Saved entries:

__________________________________________________

(* ===== verification/Malloc.v ===== *)
(** * The heaps ([Kernel/malloc.c])

    First-fit allocation in doubly linked lists of blocks: one list for the kernel, at a
    fixed address, and one for each process, in pages of the page allocator.  The headers
    are a typed store keyed by address; a block's data starts 28 bytes after it.
    [size_t] is [unsigned int], so every size is a 32-bit number. *)

From S2P Require Import Prelude Structs Buddy World.

Definition BLOCK_STRUCT_SIZE : Z := 28.
Definition KERNEL_HEAP_START : Z := 0x4000.
Definition KERNEL_HEAP_SIZE : Z := PAGE_SIZE * 17.
Definition sizeof_t_block : Z := 32.

Definition align4 (x : Z) : Z := uint32 (Z.shiftl (Z.shiftr (uint32 (x - 1)) 2) 2 + 4).

Record t_block := mkBlock { b_size : Z; b_next : Z; b_prev : Z; b_free : Z }.

Definition dataStart (b : Z) : Z := b + BLOCK_STRUCT_SIZE.

Section malloc.
Context {W : Type} `{WorldHeap W}.

Record HeapState := mkHeap {
  heapBase : Z;
  kernelBase : Z;
  h_blocks : gmap Z t_block;
  h_world : W;
}.
Implicit Types s : HeapState.

Definition set_heapBase v s := mkHeap v (kernelBase s) (h_blocks s) (h_world s).
Definition set_kernelBase v s := mkHeap (heapBase s) v (h_blocks s) (h_world s).
Definition set_blocks v s := mkHeap (heapBase s) (kernelBase s) v (h_world s).
Definition set_hworld v s := mkHeap (heapBase s) (kernelBase s) (h_blocks s) v.

Definition blk (b : Z) s : option t_block := h_blocks s !! b.
Definition put_blk (b : Z) (v : t_block) s : HeapState := set_blocks (<[b := v]> (h_blocks s)) s.
Definition set_free (v b : Z) s : option HeapState :=
  h ← blk b s; Some (put_blk b (mkBlock (b_size h) (b_next h) (b_prev h) v) s).

(** ** Allocation *)

Fixpoint findFirstFreeBlock (fuel : nat) (current size : Z) s : option Z :=
  if current =? NULL then Some NULL
  else
    h ← blk current s;
    if negb (b_free h =? 0) && (size <? b_size h) then Some current
    else match fuel with O => None | S fuel' => findFirstFreeBlock fuel' (b_next h) size s end.

Definition split_block (block size : Z) s : option HeapState :=
  h ← blk block s;
  if b_size h <? size then Some s
  else
    let newBlock := dataStart block + size in
    let s := put_blk newBlock
      (mkBlock (uint32 (b_size h - (size + BLOCK_STRUCT_SIZE))) (b_next h) block 1) s in
    h ← blk block s;
    Some (put_blk block (mkBlock size newBlock (b_prev h) (b_free h)) s).

(** What [kmalloc] and [mallock] do with the block they found. *)
Definition take_block (freeBlock size : Z) s : option (Z * HeapState) :=
  h ← blk freeBlock s;
  s ← (if uint32 (size + 4 + BLOCK_STRUCT_SIZE) <? b_size h then split_block freeBlock size s else Some s);
  s ← set_free 0 freeBlock s;
  Some (dataStart freeBlock, s).

Definition kmalloc (fuel : nat) (size : Z) s : option (Z * HeapState) :=
  if kernelBase s =? NULL then Some (KERNEL_HEAP_START, s)
  else if size =? 0 then Some (NULL, s)
  else
    let sz := align4 size in
    freeBlock ← findFirstFreeBlock fuel (kernelBase s) sz s;
    if freeBlock =? NULL then Some (NULL, s) else take_block freeBlock sz s.

Definition initializeKernelHeap s : HeapState :=
  put_blk KERNEL_HEAP_START (mkBlock KERNEL_HEAP_SIZE NULL NULL 1) (set_kernelBase KERNEL_HEAP_START s).

Fixpoint last_loop (fuel : nat) (current : Z) s : option Z :=
  h ← blk current s;
  if b_next h =? NULL then Some current
  else match fuel with O => None | S fuel' => last_loop fuel' (b_next h) s end.

Definition findLastInHeap (fuel : nat) s : option Z := last_loop fuel (heapBase s) s.

(** [newBlock->prev] keeps its old value until it is written. *)
Definition extendHeap (fuel : nat) (size p : Z) s : option (Z * HeapState) :=
  let numberOfPages := int32 (NUMBER_OF_PAGES_TO_ALLOC (uint32 (size + BLOCK_STRUCT_SIZE))) in
  '(newBlock, w) ← w_allocPage numberOfPages (h_world s);
  let s := set_hworld w s in
  let new prev := mkBlock (uint32 (numberOfPages * PAGE_SIZE - BLOCK_STRUCT_SIZE)) NULL prev 1 in
  s ← (if heapBase s =? NULL then
         w ← w_set_heap p newBlock (h_world s);
         Some (set_hworld w (set_heapBase newBlock (put_blk newBlock (new NULL) s)))
       else
         last ← findLastInHeap fuel s;
         h ← blk last s;
         let s := put_blk last (mkBlock (b_size h) newBlock (b_prev h) (b_free h)) s in
         Some (put_blk newBlock (new last) s));
  pid ← w_procPid (h_world s) p;
  w ← w_addPagesToProcess newBlock pid (h_world s);
  Some (newBlock, set_hworld w s).

(** The second call of [extendHeap] passes one argument only: [junk] is what happens to be
    in the register of the other. *)
Definition mallock (fuel : nat) (junk size : Z) s : option (Z * HeapState) :=
  p ← w_currentProcess (h_world s);
  if p =? NULL then
    Some (kernelBase s, set_kernelBase (uint64 (kernelBase s + size * sizeof_t_block)) s)
  else
    heap ← w_heap (h_world s) p;
    let s := set_heapBase heap s in
    if size =? 0 then Some (NULL, s)
    else
      let sz := align4 size in
      s ← (if heapBase s =? NULL then '(_, s) ← extendHeap fuel size p s; Some s else Some s);
      freeBlock ← findFirstFreeBlock fuel (heapBase s) sz s;
      '(freeBlock, s) ← (if freeBlock =? NULL then extendHeap fuel size junk s else Some (freeBlock, s));
      take_block freeBlock sz s.

(** ** Release *)

Definition isValidAddress (p : Z) s : bool := negb ((p =? NULL) || (p <? dataStart (heapBase s))).

(** The last block has no next one, which counts as an address below every [p]. *)
Fixpoint getBlock_loop (fuel : nat) (current p : Z) s : option Z :=
  if current =? NULL then Some NULL
  else
    h ← blk current s;
    if b_next h <? p
    then match fuel with O => None | S fuel' => getBlock_loop fuel' (b_next h) p s end
    else Some current.

Definition getBlock (fuel : nat) (p : Z) s : option Z := getBlock_loop fuel (heapBase s) p s.

Definition mergeBlocks (firstBlock : Z) s : option HeapState :=
  h ← blk firstBlock s;
  n ← blk (b_next h) s;
  Some (put_blk firstBlock
    (mkBlock (uint32 (b_size h + uint32 (b_size n + BLOCK_STRUCT_SIZE))) (b_next n) (b_prev h) (b_free h)) s).

Definition is_free (b : Z) s : option bool :=
  if b =? NULL then Some false else h ← blk b s; Some (b_free h =? 1).

Definition free (fuel : nat) (p : Z) s : option HeapState :=
  if isValidAddress p s then
    blockForFree ← getBlock fuel p s;
    if blockForFree =? NULL then Some s
    else
      s ← set_free 1 blockForFree s;
      h ← blk blockForFree s;
      f ← is_free (b_next h) s;
      s ← (if (f : bool) then mergeBlocks blockForFree s else Some s);
      h ← blk blockForFree s;
      f ← is_free (b_prev h) s;
      if (f : bool) then mergeBlocks (b_prev h) s else Some s
  else Some s.
End malloc.
Arguments HeapState : clear implicits.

__________________________________________________

▸ **What is required**:
The required answer is the run of lines above, starting at the line with "Definition set_hworld v" and ending at the line with "Definition set_free (v", reproduced exactly with both ends.

▸ **Answer section**:
Definition set_hworld v s := mkHeap (heapBase s) (kernelBase s) (h_blocks s) v.

Definition blk (b : Z) s : option t_block := h_blocks s !! b.
Definition put_blk (b : Z) (v : t_block) s : HeapState := set_blocks (<[b := v]> (h_blocks s)) s.
Definition set_free (v b : Z) s : option HeapState :=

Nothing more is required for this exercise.